Friday, March 26, 2010

Unoriginal thoughts on selling out

It's Rejection Friday and I'm a little worried for my sanity. I'm also a little hung-over from a work party that I never should have gone to in the first place. When the CEO referred to us as "marketing journalists" I swear I felt a piece of my soul die. Actually, “die” is perhaps too strong a word. I suppose it felt more like my soul stubbed its toe, which is a very uncomfortable experience in and of itself.

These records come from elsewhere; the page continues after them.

(* ===== verification/ChannelUpstream.v ===== *)
(** * Upstream model updates of channels

    [features/channels/lib/upstream-update-utils.ts], the hook [use-channel-upstream-updates.ts] and the dialog
    [components/dialogs/upstream-update-dialog.tsx], which [channels-dialogs.tsx] mounts once with the page.  The server keeps, in the settings of a
    channel, the models it found to add and to remove; an administrator chooses among them.  Requests are tasks answered in any order. *)

From S2P Require Import Prelude JsString JsNumber Json.

(** ** Reading the settings *)

Definition model_text (v : json) : str := if json_truthy (Some v) then json_to_string v else [].

Definition normalize_names (l : list str) : list str := array_of_set (List.filter truthy (map trim l)).

(** [.map] of a value that is no array throws. *)
Definition normalizeModelList (v : option json) : outcome (list str) :=
  if negb (json_truthy v) then Ret []
  else match v with Some (JArr l) => Ret (normalize_names (map model_text l)) | _ => Throw end.

Record UpdateMeta := { enabled : bool; pendingAddModels : list str; pendingRemoveModels : list str }.

Definition no_updates : UpdateMeta := {| enabled := false; pendingAddModels := []; pendingRemoveModels := [] |}.

Definition parseUpstreamUpdateMeta (settings : option json) : outcome UpdateMeta :=
  let parsed := match settings with
                | Some (JObj o) => Some (JObj o)
                | Some (JStr s) => json_parse s
                | _ => None
                end in
  match parsed with
  | Some (JObj _) | Some (JArr _) =>
      add ← normalizeModelList (opt_prop (js "upstream_model_update_last_detected_models") parsed);
      rem ← normalizeModelList (opt_prop (js "upstream_model_update_last_removed_models") parsed);
      Ret {| enabled := bool_decide (opt_prop (js "upstream_model_update_check_enabled") parsed = Some (JBool true));
             pendingAddModels := add; pendingRemoveModels := rem |}
  | _ => Ret no_updates
  end.

Definition getManualIgnoredModelCount (settings : option json) : outcome nat :=
  let parsed := match settings with
                | Some (JObj _) | Some (JArr _) => settings
                | Some (JStr s) => json_parse s
                | _ => None
                end in
  if negb (json_truthy parsed) then Ret 0
  else l ← normalizeModelList (opt_prop (js "upstream_model_update_ignored_models") parsed); Ret (length l).

(** ** The hook and the dialog *)

Inductive Tab := AddTab | RemoveTab.

Record ApplyRequest := { ar_id : Z; add_models : list str; ignore_models : list str; remove_models : list str }.

(** The four requests. *)
Inductive Kind := Apply (r : ApplyRequest) | ApplyAll | Detect (id : Z) | DetectAll.

(** A request, and the refresh of the table that follows its success. *)
Inductive Task := Calling (k : Kind) | Refreshing (k : Kind).

Inductive Answer :=
  | Replied (success : bool) (message : option str) (data : option json)
  | Raised (response_message error_message : option str).

(** [Thrown] is the report of an exception whose text is the engine's. *)
Inductive Entry := Sent (k : Kind) | Succeeded (k : Kind) (counts : list nat) | Informed (text : str) | Complained (text : str) | Thrown.

Record Hook := {
  showModal : bool; channel : option Z; addModels : list str; removeModels : list str; preferredTab : Tab;
  applyRef : bool; applyAllRef : bool; detectRef : bool; detectAllRef : bool }.

Record Dialog := {
  activeTab : Tab; searchAdd : str; searchRemove : str; selectedAdd : list str; selectedRemove : list str; partialConfirmOpen : bool }.

Record State := { hook : Hook; dialog : Dialog; tasks : list Task; log : list Entry }.

Definition set_hook (f : Hook → Hook) (s : State) : State := {| hook := f (hook s); dialog := dialog s; tasks := tasks s; log := log s |}.
Definition set_dialog (f : Dialog → Dialog) (s : State) : State := {| hook := hook s; dialog := f (dialog s); tasks := tasks s; log := log s |}.
Definition spawn (k : Task) (s : State) : State := {| hook := hook s; dialog := dialog s; tasks := tasks s ++ [k]; log := log s |}.
Definition without_task (n : nat) (s : State) : State := {| hook := hook s; dialog := dialog s; tasks := delete n (tasks s); log := log s |}.
Definition note (e : Entry) (s : State) : State := {| hook := hook s; dialog := dialog s; tasks := tasks s; log := log s ++ [e] |}.

Definition with_modal (b : bool) (c : option Z) (add rem : list str) (t : Tab) (h : Hook) : Hook := {|
  showModal := b; channel := c; addModels := add; removeModels := rem; preferredTab := t;
  applyRef := applyRef h; applyAllRef := applyAllRef h; detectRef := detectRef h; detectAllRef := detectAllRef h |}.

(** The mark that a request of a kind is under way; the loading flags of the page have the same value. *)
Definition busy (k : Kind) (h : Hook) : bool :=
  match k with Apply _ => applyRef h | ApplyAll => applyAllRef h | Detect _ => detectRef h | DetectAll => detectAllRef h end.

Definition set_busy (k : Kind) (b : bool) (h : Hook) : Hook := {|
  showModal := showModal h; channel := channel h; addModels := addModels h; removeModels := removeModels h; preferredTab := preferredTab h;
  applyRef := match k with Apply _ => b | _ => applyRef h end;
  applyAllRef := match k with ApplyAll => b | _ => applyAllRef h end;
  detectRef := match k with Detect _ => b | _ => detectRef h end;
  detectAllRef := match k with DetectAll => b | _ => detectAllRef h end |}.

Definition nonzero (id : option Z) : option Z := match id with Some z => if (z =? 0)%Z then None else Some z | None => None end.

Definition openModal (record : option Z) (pendingAdd pendingRemove : list str) (tab : Tab) (s : State) : State :=
  let normAdd := normalize_names pendingAdd in
  let normRemove := normalize_names pendingRemove in
  match nonzero record, normAdd ++ normRemove with
  | None, _ | _, [] => note (Informed (js "No processable upstream model updates for this channel")) s
  | Some id, _ => set_hook (with_modal true (Some id) normAdd normRemove tab) s
  end.

Definition closeModal : State → State := set_hook (with_modal false None [] [] AddTab).

Definition send (k : Kind) (s : State) : State := spawn (Calling k) (note (Sent k) (set_hook (set_busy k true) s)).

Definition applyUpdates (add rem : list str) (s : State) : State :=
  if applyRef (hook s) then s
  else match nonzero (channel (hook s)) with
       | None => closeModal s
       | Some id =>
           let normSelectedAdd := normalize_names add in
           send (Apply {| ar_id := id; add_models := normSelectedAdd;
                          ignore_models := List.filter (λ m, negb (set_has m normSelectedAdd)) (addModels (hook s));
                          remove_models := normalize_names rem |}) s
       end.

Definition applyAllUpdates (s : State) : State := if applyAllRef (hook s) then s else send ApplyAll s.
Definition detectAllUpdates (s : State) : State := if detectAllRef (hook s) then s else send DetectAll s.
Definition detectChannelUpdates (id : option Z) (s : State) : State :=
  if detectRef (hook s) then s else match nonzero id with None => s | Some z => send (Detect z) s end.

(** ** Answers *)

Definition failed_text (k : Kind) : str :=
  match k with
  | Apply _ => js "Operation failed" | ApplyAll => js "Batch processing failed"
  | Detect _ => js "Detection failed" | DetectAll => js "Batch detection failed"
  end.

Definition or_text (m : option str) (d : str) : str := match m with Some s => if truthy s then s else d | None => d end.

(** [x?.length || 0] and [x || 0] of a count *)
Definition list_length (v : option json) : nat := match v with Some (JArr l) => length l | Some (JStr s) => length s | _ => 0 end.
Definition count_of (v : option json) : nat :=
  match v with Some (JNum x) => match integer_of x with Some z => Z.to_nat z | None => 0 end | _ => 0 end.

(** The numbers in the message of success. *)
Definition success_counts (k : Kind) (data : option json) : outcome (list nat) :=
  let d p := opt_prop (js p) data in
  match k with
  | Apply r => total ← getManualIgnoredModelCount (d "settings"%string);
               Ret [list_length (d "added_models"%string); list_length (d "removed_models"%string); length (normalize_names (ignore_models r)); total]
  | ApplyAll => Ret [count_of (d "processed_channels"%string); count_of (d "added_models"%string); count_of (d "removed_models"%string); list_length (d "failed_channel_ids"%string)]
  | Detect _ => Ret [list_length (d "add_models"%string); list_length (d "remove_models"%string)]
  | DetectAll => Ret [count_of (d "processed_channels"%string); count_of (d "detected_add_models"%string); count_of (d "detected_remove_models"%string); list_length (d "failed_channel_ids"%string)]
  end.

(** The [catch] and the [finally]. *)
Definition fail (k : Kind) (e : Entry) (s : State) : State := set_hook (set_busy k false) (note e s).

Either way, the bull$%&# term made me think about selling out, something that I haven’t had to think about in my career before. Not really. I’ve always thought of myself of having what I suppose you could call a sort of moral code. But for the past few months I’ve been working at a place that dares stick the word “journalist” after the word “marketing.” Unconscionable. No matter what media critics may say (and I consider myself to be one), the two should have as little to do with each other as possible. Sure, big corporations pay the bills but journalists, real journalists, don't work for companies who exist for one sole purpose: to sell %$#&. They keep the government on their toes. They give people a voice who otherwise wouldn't have one. They bring us context and history and images that otherwise would be forgotten. Unseen. Invisible. That may sound like idealism, but there is a need for idealism sometimes because sometimes idealism reminds us of what we used to be.

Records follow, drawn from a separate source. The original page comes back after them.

(** Adding the missing models leaves only names that a list of models cannot hold. *)
Lemma added_models_listed mapping models m : Forall model_name models →
  let updated := array_of_set (models ++ findMissingModelsInMapping mapping models) in
  m ∈ findMissingModelsInMapping mapping (parseModelsString (formatModelsArray updated)) → 44%N ∈ m.
Proof.
  intros Hn. cbv zeta. intros (Ht & Hne & (o & k & Eo & Hk & ->) & Hnot)%elem_of_missing. destruct (decide (44%N ∈ trim k)) as [?|Hc]; [done|exfalso].
  apply Hnot. apply elem_of_lmap. exists (trim k). split; [by rewrite trim_idemp|].
  unfold formatModelsArray. rewrite (array_of_set_id (array_of_set _)) by apply array_of_set_NoDup.
  destruct (decide (trim k ∈ map trim models)) as [Hin|Hin].
  - apply elem_of_lmap in Hin as (x & Ex & Hx). pose proof (proj1 (Forall_forall _ _) Hn x Hx) as Hx'. rewrite (trim_id x) in Ex by apply Hx'. rewrite Ex.
    apply name_read_back; [done|]. apply elem_of_array_of_set, elem_of_app. by left.
  - apply name_read_back; [split_and!; [apply trim_trimmed|done|done]|]. apply elem_of_array_of_set, elem_of_app. right.
    apply elem_of_missing. split_and!; [done|done|by exists o, k|done].
Qed.

Lemma has_mapping_models m d : has_model_mapping (with_models m d) = has_model_mapping d.
Proof. done. Qed.

Lemma missing_action_ok a s : drawer_ok s → drawer_ok (handleMissingModelsAction a s).
Proof.
  intros H. unfold handleMissingModelsAction. destruct (missing s) as [[l d]|] eqn:Em; [|done]. cbv zeta.
  pose proof (d_missing s H _ Em) as [Hp (mapping & E1 & Ev & El)]. cbn [fst snd] in *.
  assert (drawer_ok (note (MissingAnswered a) (set_missing None s))) as H1. { apply quiet_note; [|done]. destruct H; by split. }
  assert (passed (log s ++ [MissingAnswered a]) d) as Hp1 by (eapply passed_mono; [apply snoc_sub|done]).
  destruct a; [done| |].
  - apply mutate_ok; [done|]. split; [exists d; by split; [|left]|]. intros m' [= <-]%(eq_trans (eq_sym E1)). split; [done|].
    intros m _. right; left. apply elem_of_app. right. apply list_elem_of_here.
  - apply mutate_ok; [by apply quiet_values|]. split; [exists d; split; [done|right; by eexists]|]. intros m' E. rewrite has_mapping_models in E.
    injection (eq_trans (eq_sym E1) E) as <-. split; [done|]. cbn [f_models with_models]. rewrite El. intros m Hm. left.
    apply (added_models_listed mapping (parseModelsString (f_models d))); [apply parse_models_names|done].
Qed.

What does this have to do with my book? The bull$%&# term and the selling out? It all made we wonder just how desperate I’ve become to get this book published. If an agent liked it but wanted the thing to be more commercial, would I listen? Would I make the changes no matter how dumb I thought they were? Like adding a shopping spree montage? A bikini wax monologue?

One Toronto agent gave what was the worst editorial suggestion I’ve ever heard: “You wrote about a bar called _______ and described it as ________ and __________. This bar doesn’t exist in Toronto, but your book is set here. You need to use a real bar.”

F-I-C-T-I-O-N.

I didn’t bend to that horrible advice but right now, as Rejection Friday stares at my profile from the calendar on my corkboard and my hangover tries to escape through my temples, I’m not sure how strong I’ll continue to be. Maybe giving up is better than selling out?